Unless she has papers and titles in working or show there is no sense breeding her. Why do you want to? There's no reason to breed a pet to make more pets. Texas has a huge pit bull problem in shelters because so many are irresponsibly bred. I don't think you've read enough on this forum to know that and this place doesnt take kindly to BACKYARD BREEDERS  just an fyi!


----------



## billy whizz (Dec 31, 2011)

blue nose bella

how old is bella now im going to get jet spayed but would like to wait till shes 2yrs old so shes fully grown as im abit worried about it stopping her growth ect???

my male AB is spayed and man did he bang weight on too big lol taken me ages to get him back down and into shape.


----------



## Blue_Nose_Bella (Jan 16, 2011)

billy whizz said:


> blue nose bella
> 
> how old is bella now im going to get jet spayed but would like to wait till shes 2yrs old so shes fully grown as im abit worried about it stopping her growth ect???
> 
> my male AB is spayed and man did he bang weight on too big lol taken me ages to get him back down and into shape.


Bella is just about 17 months old and just finished with her second heat. She is getting spayed in March so she will by 19 months at the time. How old is you girl? Dogs can get fat just like us if we are over eating and not physically active. I've never had a fat dog or cat that was altered.


----------



## ames (Jun 6, 2010)

billy whizz said:


> my male AB is spayed and man did he bang weight on too big lol taken me ages to get him back down and into shape.


I totally agree! Eventually I had to cut my boys food intake by half after his neuter. By default unless you double what your daily activity was pre spay she will gaining weight if you do not cut back in kibbles. Its not that we were any less active it was HE was less active instead of being on my heels or always jumping up to look out the window he would just lift his head and watch from where he was instead of investigate lol I also chose to wait until he was 2. It's costs more but felt the growth and maturing would be best later as well.

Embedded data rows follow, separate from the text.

(** The search for "rpg" lists [Gamma], which the draft does not hold. *)
Lemma search_results_witness :
  In Gamma (Top10Results.filteredGames "rpg" draft_editor) /\
  ~ In (id Gamma) (map game_id (Top10.top10Games draft_editor)).
Proof.
  assert (In Gamma (Top10Results.filteredGames "rpg" draft_editor)) as Hin
    by (vm_compute; left; reflexivity).
  split; [exact Hin|].
  exact (proj1 (proj2 (search_results_are_new_to_the_draft "rpg" draft_editor
                         Gamma Hin))).
Defined.


(** A reason typed for the second entry of the draft. *)
Lemma typed_reason_witness :
  Top10.top10Games draft_editor !! 1%nat = Some (stored_entry 8 "Celeste" "") /\
  Top10.body (Top10.saveTop10_request
                (Top10.updateTop10Reason 8 "tight controls" draft_editor)) !! 1%nat =
    Some {| Top10.s_game_id := 8; Top10.position := 2;
            Top10.s_why_i_love_it := "tight controls" |}.
Proof.
  split; [reflexivity|].
  rewrite (proj1 (typed_reason_is_posted 8 "tight controls" draft_editor)
             1%nat (stored_entry 8 "Celeste" "") eq_refl eq_refl).
  - reflexivity.
  - intros [|j] e' Hj Hl; [injection Hl as <-; discriminate | lia].
Defined.

(** [Gamma] added to the draft and removed again. *)
Lemma add_remove_witness :
  ~ In 3 (map game_id (Top10.top10Games draft_editor)) /\
  Top10.top10Games (Top10.removeFromTop10 3 (Top10.addGameToTop10 3 draft_editor)) =
    three_entries.
Proof.
  assert (~ In 3 (map game_id (Top10.top10Games draft_editor))) as Hno
    by (intros [E|[E|[E|[]]]]; discriminate E).
  split; [exact Hno|].
  exact (proj1 (removing_an_added_game_restores_the_draft 3 draft_editor Hno)).
Defined.


(** ** The search box with both listeners *)

Section SearchSession.
Import Top10Search.

Lemma onInput_search_timers now value b :
  timers (onInput_search now value b) = timers b /\
  searchTimeout (onInput_search now value b) = searchTimeout b /\
  next_timer (onInput_search now value b) = next_timer b.
Proof. unfold onInput_search. now destruct (JsString.length _ <? 2). Qed.

Lemma clearTimeout_timers i b b' :
  timers b' = timers b ->
  timers (clearTimeout i b') = timers (clearTimeout i b).
Proof. intros E. destruct i; cbn [clearTimeout timers]; now rewrite E. Qed.

Lemma onInput_clears_pending past now value b :
  pending_ok past b ->
  timers (clearTimeout (searchTimeout (onInput_search now value (runTimers now b)))
            (onInput_search now value (runTimers now b))) = [].
Proof.
  intros Hp.
  destruct (onInput_search_timers now value (runTimers now b)) as (Ht & -> & _).
  rewrite (clearTimeout_timers _ (runTimers now b) _ Ht).
  exact (input_clears_pending past now b Hp).
Qed.

Lemma onInput_pending past now value b :
  pending_ok past b ->
  (forall e, In e past -> fst e <= now) ->
  pending_ok (past ++ [(now, value)]) (onInput now value (runTimers now b)).
Proof.
  intros Hp Hmax.
  pose proof (onInput_clears_pending past now value b Hp) as Hclear.
  unfold onInput, onInput_debounced.
  destruct (JsString.length _ <? 2) eqn:Hlen.
  - left. exact Hclear.
  - right. eexists _, now, value.
    cbn [timers searchTimeout setSearchTimeout]. rewrite Hclear.
    split; [reflexivity|]. split; [reflexivity|].
    split; [apply in_or_app; right; now left|].
    intros e He. apply in_app_or in He. destruct He as [He|[<-|[]]].
    + now apply Hmax.
    + simpl. lia.
Qed.

Lemma onInput_searches now value b :
  searches (onInput now value b) =
  if JsString.length (search_term value) <? 2 then searches b
  else (now, search_term value) :: searches b.
Proof.
  unfold onInput. rewrite onInput_debounced_searches. unfold onInput_search, search_term.
  now destruct (JsString.length _ <? 2).
Qed.

Lemma at_input_later past extra t term :
  at_input past t term -> at_input (past ++ extra) t term.
Proof.
  intros (value & Hin & Hs & Hterm). exists value.
  split; [apply in_or_app; now left | now split].
Qed.

Lemma runTimers_searched past now value future b :
  pending_ok past b ->
  searched_ok past ((now, value) :: future) b ->
  (forall e, In e future -> now <= fst e) ->
  searched_ok (past ++ [(now, value)]) future (runTimers now b).
Proof.
  intros Hp Hl Hsorted t term Hin.
  cbn [searches runTimers] in Hin. apply in_app_or in Hin.
  destruct Hin as [Hdue|Hold].
  - destruct Hp as [Hnone|(i & t0 & v0 & Ht & _ & Hin0 & Hmax)].
    + rewrite Hnone in Hdue. destruct Hdue.
    + rewrite Ht in Hdue. cbn [List.filter fst snd] in Hdue.
      destruct (t0 + 300 <=? now) eqn:E; [|destruct Hdue].
      apply Z.leb_le in E.
      destruct Hdue as [[= <- <-]|[]].
      split.
      * right. apply after_quiet_later; [now apply pending_after_quiet|].
        intros e [<-|[]]. simpl. lia.
      * intros e He. apply Hsorted in He. lia.
  - destruct (Hl t term Hold) as [Hq Hlater]. split.
    + destruct Hq as [Hq|Hq]; [left; now apply at_input_later|].
      right. apply after_quiet_later; [exact Hq|].
      intros e [<-|[]]. apply Hlater. now left.
    + intros e He. apply Hlater. now right.
Qed.

Lemma session_searched future :
  times_ascend future ->
  forall past b,
    pending_ok past b ->
    searched_ok past future b ->
    (forall p e, In p past -> In e future -> fst p <= fst e) ->
    forall t term,
      In (t, term) (searches (session future b)) ->
      at_input (past ++ future) t term \/ after_quiet (past ++ future) t term.
Proof.
  induction 1 as [|[now value] future Hs IH Hnow];
    intros past b Hp Hl Hpf t term Hin.
  - rewrite app_nil_r. cbn [session searches runAllTimers] in Hin.
    apply in_app_or in Hin. destruct Hin as [Hdue|Hold]; [|now apply Hl].
    destruct Hp as [Hnone|(i & t0 & v0 & Ht & _ & Hin0 & Hmax)].
    + rewrite Hnone in Hdue. destruct Hdue.
    + rewrite Ht in Hdue. destruct Hdue as [[= <- <-]|[]].
      right. now apply pending_after_quiet.
  - rewrite Forall_forall in Hnow.
    assert (forall e, In e future -> now <= fst e) as Hsorted.
    { intros e He. now apply (Hnow e), list_elem_of_In. }
    assert (forall e, In e past -> fst e <= now) as Hmax.
    { intros e He. apply (Hpf e (now, value) He). now left. }
    cbn [session] in Hin.
    replace (past ++ (now, value) :: future)
      with ((past ++ [(now, value)]) ++ future) by now rewrite <- app_assoc.
    apply (IH (past ++ [(now, value)])
              (onInput now value (runTimers now b))); [| | |exact Hin].
    + now apply onInput_pending.
    + intros t1 term1 H1. rewrite onInput_searches in H1.
      pose proof (runTimers_searched past now value future b Hp Hl Hsorted) as Hr.
      destruct (JsString.length (search_term value) <? 2) eqn:Hlen;
        [now apply Hr|].
      destruct H1 as [[= <- <-]|H1]; [|now apply Hr].
      split; [|exact Hsorted].
      left. exists value. split; [apply in_or_app; right; now left|].
      split; [exact Hlen | reflexivity].
    + intros p e Hin' He. apply in_app_or in Hin'.
      destruct Hin' as [Hin'|[<-|[]]].
      * apply (Hpf p e Hin'). now right.
      * now apply Hsorted.
Qed.

(** X15. In a session of the search box as the script wires it, with both
    listeners, every call of [searchAvailableGames] either comes at the time
    of an input of two characters or more, for the term of that input, or
    comes 300 ms after an input that no other input followed in between. *)
Theorem searches_come_with_an_input_or_after_a_quiet_period :
  forall (events : list (Z * string)) (t : Z) (term : string),
    times_ascend events ->
    In (t, term) (searches_of events) ->
    at_input events t term \/ after_quiet events t term.
Proof.
  intros events t term Hs Hin. unfold searches_of in Hin.
  apply in_rev in Hin.
  apply (session_searched events Hs [] initial); try easy.
  now left.
Qed.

Every dog is different but if you don't cut back on the food a bit, add more work out time to maintain the same weight. keep your eye on the weight by bringing him in to be weighed very month til it steadies out. Took my boy about 4 months to gain 8lbs. Then it took him 6 months to lose 10lbs. Lol. Each dog is different of course!


----------



## billy whizz (Dec 31, 2011)

ames yeah your rite its hard to shift it off them my AB dont like going out much so its very hard he suffers from nervus aggression and always runs home ect hard work but hes a great dog my pit on the other hand is a good all round fantastic dog.

ive got him on 3 cans a day of meat less than half hes supposed to eat and hes doing well.


----------



## Blue_Nose_Bella (Jan 16, 2011)

For the record......I've seen just as many FAT intact dogs as I have fixed! I'm a groomer and was a vet tech. This country has an obesity problem and its reflecting on our dogs who get overfed and under exercised. Just saying


----------



## ames (Jun 6, 2010)

Blue_Nose_Bella said:


> For the record......I've seen just as many FAT intact dogs as I have fixed! I'm a groomer and was a vet tech. This country has an obesity problem and its reflecting on our dogs who get overfed and under exercised. Just saying


could imagine how much more they would weigh after their metabolism slows if they were S/N, lol. Jeesh! Poor pups! lol


----------



## maryj (May 11, 2011)

Blue_Nose_Bella said:


> Unless she has papers and titles in working or show there is no sense breeding her. Why do you want to? There's no reason to breed a pet to make more pets. Texas has a huge pit bull problem in shelters because so many are irresponsibly bred. I don't think you've read enough on this forum to know that and this place doesnt take kindly to BACKYARD BREEDERS  just an fyi!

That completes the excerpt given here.